Was interessiert Sie am meisten im Bereich Management?

Ich interessiere mich für vor allem für das Hotel und Facilitiy Management. Beim Facilitiy Management geht es darum, alte Gebäude aufzukaufen, zu sanieren, zu bewirtschaften und damit Geld zu verdienen. Das finde ich hoch spannend. Deshalb möchte ich das auch studieren. Hier in der Region ist das relativ schwierig, deshalb werde ich nach der Schule zurück in die alte Heimat gehen. Ich bin ohnehin noch oft da, bei alten Freunden.

Fahren Sie mit der Bahn oder mit dem Auto dort hin?

Mit dem Auto. Als ich 18 wurde, hat mein Vater ein neues – ein drittes Auto gekauft. Er bezahlt die Versicherung und ich darf es nutzen. Wenn ich es nutze, muss ich allerdings den Sprit selbst zahlen. Wenn ich ein Wochenende in die alte Heimat fahre, dann kostet das schnell mal 100 bis 200 Euro – nur für Sprit. Und ich bin im letzten halben Jahr gut 22 000 Kilometer gefahren.

Wie finanzieren Sie das?

Von meinen Eltern bekomme ich 75 Euro monatlich Taschengeld. Dazu arbeite ich für meinen Vater. Der ist an einem Facility Management Projekt beteiligt und ich mache für ihn die Öffentlichkeitsarbeit. Sie haben ein Gebäude in der Lausitz gekauft und komplett saniert.
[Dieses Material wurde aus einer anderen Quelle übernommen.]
Definition jar0 : gmap string string := {[session.SESSION_COOKIE := "sid"]}.
Abbreviation decide0 := (authorize.decision (H:=url0) (H0:=digest0) cfg0 u0 jar0 store.info0
  (authorize.authreq pending0) "approve" "hub-csrf-v1keysid" "new" 10 (db0, [], ∅)).
Lemma decision_sound_witness :
  ∃ pc, decide0.2.2 !! "new" = Some pc ∧ pc.(store.auth).(store.ac_user_id) = "u".
Proof.
  eexists. split; [vm_compute; reflexivity|].
  edestruct (authorize.decision_sound (H:=url0) (H0:=digest0) cfg0 u0 jar0 store.info0
     (authorize.authreq pending0) "approve" "hub-csrf-v1keysid" "new" 10 (db0, []) ∅ "new")
    as [Hno|(_ & _ & _ & p & [= <-] & Hu & Hpc & _)].
  - vm_compute. reflexivity.
  - vm_compute in Hno. discriminate.
  - rewrite Hpc. reflexivity.
Defined.

End oauth_witness.
(** A login without a counter update, step by step. *)
Lemma login_finish_run c cid jar cred info new_sid now d g m ceremony res :
  m !! cid = Some ceremony →
  finish_passkey_authentication cred ceremony.(auth_state) = Some res →
  needs_update res = false →
  d.(web_sessions) !! new_sid = None →
  known d.(users) ceremony.(auth_user_id) →
  ∃ s d' g', login_finish c (Some cid) jar cred info new_sid now (d, g, m) =
    (Ok {| sid := new_sid; redirect := session.take_next jar |}, (d', g', delete cid m)) ∧
    d'.(web_sessions) !! new_sid = Some s ∧
    (s.(web_session.created_at) = now ∧
     s.(web_session.expires_at) = i64_wrap (now + c.(config.session_idle_ttl_secs))) ∧
    d'.(users) = d.(users) ∧ s.(web_session.user_id) = ceremony.(auth_user_id) ∧
    recorded "auth.login" ceremony.(auth_user_id) g g'.
Proof.
  intros Hcer Hres Hup Hsid Hu. unfold login_finish. unfold bind at 1, ok_or at 1, ret at 1.
  unfold bind at 1, on_snd, take. cbn [fst snd]. rewrite Hcer.
  unfold bind at 1, ok_or at 1, ret at 1. rewrite Hres.
  unfold bind at 1, on_fst at 1, on_fst at 1, advance_counter. rewrite Hup.
  cbn [fst snd ret]. unfold bind at 1, on_fst at 1, on_fst at 1, ignore. cbn [fst snd].
  unfold bind, on_fst, map_err, session.create. cbn.
  rewrite decide_False by (by apply unknown). rewrite decide_True by done. cbn.
  eexists _, _, _. split; [done|]. cbn. split; [by apply lookup_insert_eq|].
  split_and!; try done. by eexists.
Qed.

(** ** Properties *)

(** C19: a registration or recovery that fails while resolving its account - the
    handle was taken, or the invite was spent meanwhile - leaves the database
    exactly as it was, and nothing on record: the account inserted for it is rolled
    back. *)
Theorem resolve_account_atomic ceremony info now l e l' :
  wf l.1 → resolve_account ceremony info now l = (Err e, l') → l' = l.
Proof.
  intros Hwf E. pose proof (resolve_account_cases ceremony info now l Hwf) as Hc. by rewrite E in Hc.
Qed.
Heute ist es im unteren Bereich eine Bildungsstätte und im oberen Bereich ein Hotel. Mein Vater leitet mir alle Emails von Unternehmen weiter, die an dem Projekt interessiert sind. Ich bearbeite die Anfragen und schicke Infomaterial raus. Ich bekomme dafür 8 Euro pro Stunde. Und das finde ich auch ok. Erstens will ich meinen Vater nicht ausnehmen und zweitens macht mir die Arbeit ja Spaß. Ich brauche da jetzt nicht 10 oder 12 Euro. Mir reicht das so.

Ist Geld für Sie wichtig?

Geld ist mir schon wichtig, aber nicht das wichtigste. Ich möchte das, was ich habe, auch sinnvoll einsetzen, aber der Spaßfaktor gehört natürlich auch dazu. Ich bin nicht der Typ, der nur spart und sich nichts gönnt.

Was gönnen Sie sich von Ihrem Geld?

Das meiste Geld geht ins Auto, also für Benzin. Sonst gebe ich noch Geld aus fürs Handy und wenn ich mit Freunden ausgehe. Den Rest lege ich an.

Wie legen Sie Ihr Geld an?

Auf meinem Sparbuch. Das Sparbuch habe ich 1999 bekommen. Immer wenn ich etwas im Sparschwein hatte, habe ich es dort eingezahlt. Als ich mit 13 meinen ersten Handyvertrag bekommen habe, habe ich zusätzlich ein eigenes Girokonto eingerichtet bekommen, von dem meine Handy-Rechnung immer direkt abgebucht wird. Seit dem 18. Geburtstag kann ich auch Online Banking machen. Wenn ich heute auf meinem Girokonto zu viel habe, schiebe ich es einfach rüber auf mein Sparkonto. Ich finde es super, das alles vom Schreibtisch aus erledigen zu können.

Ist es Ihnen wichtig, später ein hohes Einkommen zu haben?

Das Einkommen spielt immer eine große Rolle. Ohne Geld kann man nicht leben. Aber ich sage immer: Ich arbeite um zu leben, aber ich lebe nicht um zu arbeiten. Ich möchte für das bezahlt werden, was ich mache, aber mein Leben soll nicht nur aus Arbeit bestehen. Ich kenne solche Arbeitstiere, die 12 oder 14 Stunden am Tag arbeiten. Das käme für mich nicht in Frage. Ich denke so 3 000 bis 4 000 Euro netto als Basis und alles was drüber ist in Ordnung.